> **EXERCISE INSTRUCTIONS**:
Each line from the opening of the records that follow to the line with "UTF-16 code unit" needs to be written out exactly. Add nothing.

(Stored data entries)
(** * merc: upload, extraction and spreadsheet export routes

    A shallow embedding of the four TypeScript sources

      - [src/lib/vectorStore.ts]   (module [VectorStore])
      - [src/routes/upload.ts]     (module [Upload])
      - [src/routes/ask.ts]        (module [Ask])
      - [src/routes/exportExcel.ts] (module [ExportExcel])

    together with the fragment of JavaScript they rely on (module [Js]).

    Conventions of the embedding.

    - A JavaScript string is a [string]; each character stands for one
      UTF-16 code unit below 256, so [length], [slice] and [trim] count and
      classify code units exactly as the engine does on such strings.
    - A JavaScript value of type [any] is a [JsVal].  An object is the list
      of its own enumerable properties in enumeration order.  A property
      the code names literally ([tables], [status], ...) is no member of a
      built-in prototype and is read among the own properties; a property
      read under a computed key ([r?.[c]]) falls back on the prototype
      chain, whose members are given by a [Realm].
    - [String(v)] and template literals throw a [TypeError] on an object
      that owns a [toString] property, as values built by [JSON.parse] may.
    - The remote service, the clock, [JSON.parse] and the ExcelJS library
      are oracles held in records; every call of the remote service and
      every [sleep] is written to a trace.
    - [while (true)] loops take a fuel argument and answer [None] when it
      runs out; a result [Some _] is what the TypeScript code returns. *)

From Stdlib Require Import ZArith Lia Ascii.
From Stdlib Require String.
From stdpp Require Import base option list strings pretty gmap.

Set Warnings "-register-all".

Local Open Scope Z_scope.

(* ===================================================================== *)
(** * The JavaScript fragment                                             *)
(* ===================================================================== *)

Module Js.

(** ** Strings *)

Definition chars (s : string) : list ascii := String.list_ascii_of_string s.
Definition str (l : list ascii) : string := String.string_of_list_ascii l.

(** [s.length] *)
Definition strlen (s : string) : nat := length (chars s).

(** The class [\s] of regular expressions, which is also what [trim]
    strips: TAB, LF, VT, FF, CR, SPACE and NBSP (the members below 256). *)
Definition isWhiteSpace (c : ascii) : bool :=
  match c with
  | "009" | "010" | "011" | "012" | "013" | " " | "160" => true
  | _ => false
  end%char.

Fixpoint trimStart_chars (l : list ascii) : list ascii :=
  match l with
  | c :: l' => if isWhiteSpace c then trimStart_chars l' else l
  | [] => []
  end.

Definition trim_chars (l : list ascii) : list ascii :=
  reverse (trimStart_chars (reverse (trimStart_chars l))).

(** [s.trim()] *)
Definition trim (s : string) : string := str (trim_chars (chars s)).

(** [l.slice(0, e)] on a sequence: a negative [e] counts from the end. *)
Definition slice0_chars (l : list ascii) (e : Z) : list ascii :=
  if decide (e < 0)
  then take (Z.to_nat (Z.of_nat (length l) + e)) l
  else take (Z.to_nat e) l.

(** [s.slice(0, e)] *)
Definition slice0 (s : string) (e : Z) : string := str (slice0_chars (chars s) e).

(** [s.replace(/\s+/g, " ")]: [inRun] tells that the previous code unit
    was white space, whose run has already been replaced. *)
Fixpoint collapse_chars (inRun : bool) (l : list ascii) : list ascii :=
  match l with
  | [] => []
  | c :: l' =>
      if isWhiteSpace c
      then (if inRun then collapse_chars true l'
            else " "%char :: collapse_chars true l')
      else c :: collapse_chars false l'
  end.

(** [s.startsWith(p)] *)
Definition startsWith (s p : string) : bool :=
  bool_decide (take (length (chars p)) (chars s) = chars p).

(** ** Numbers

    A number is kept as what [Number::toString] prints for it.  [NumInt z]
    is the integer [z], of magnitude at most 2^53: the integers the code
    builds itself (indices, lengths) and integer literals in that range,
    all of which are numbers of the language and print as their decimal
    numeral, computed by [pretty].  Any other number, a larger integer
    included, carries its printed form. *)
Inductive JsNumber : Type :=
| NumInt (z : Z)
| NumRepr (printed : string).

> **FINAL ANSWER**:
(** * merc: upload, extraction and spreadsheet export routes

    A shallow embedding of the four TypeScript sources

      - [src/lib/vectorStore.ts]   (module [VectorStore])
      - [src/routes/upload.ts]     (module [Upload])
      - [src/routes/ask.ts]        (module [Ask])
      - [src/routes/exportExcel.ts] (module [ExportExcel])

    together with the fragment of JavaScript they rely on (module [Js]).

    Conventions of the embedding.

    - A JavaScript string is a [string]; each character stands for one
      UTF-16 code unit below 256, so [length], [slice] and [trim] count and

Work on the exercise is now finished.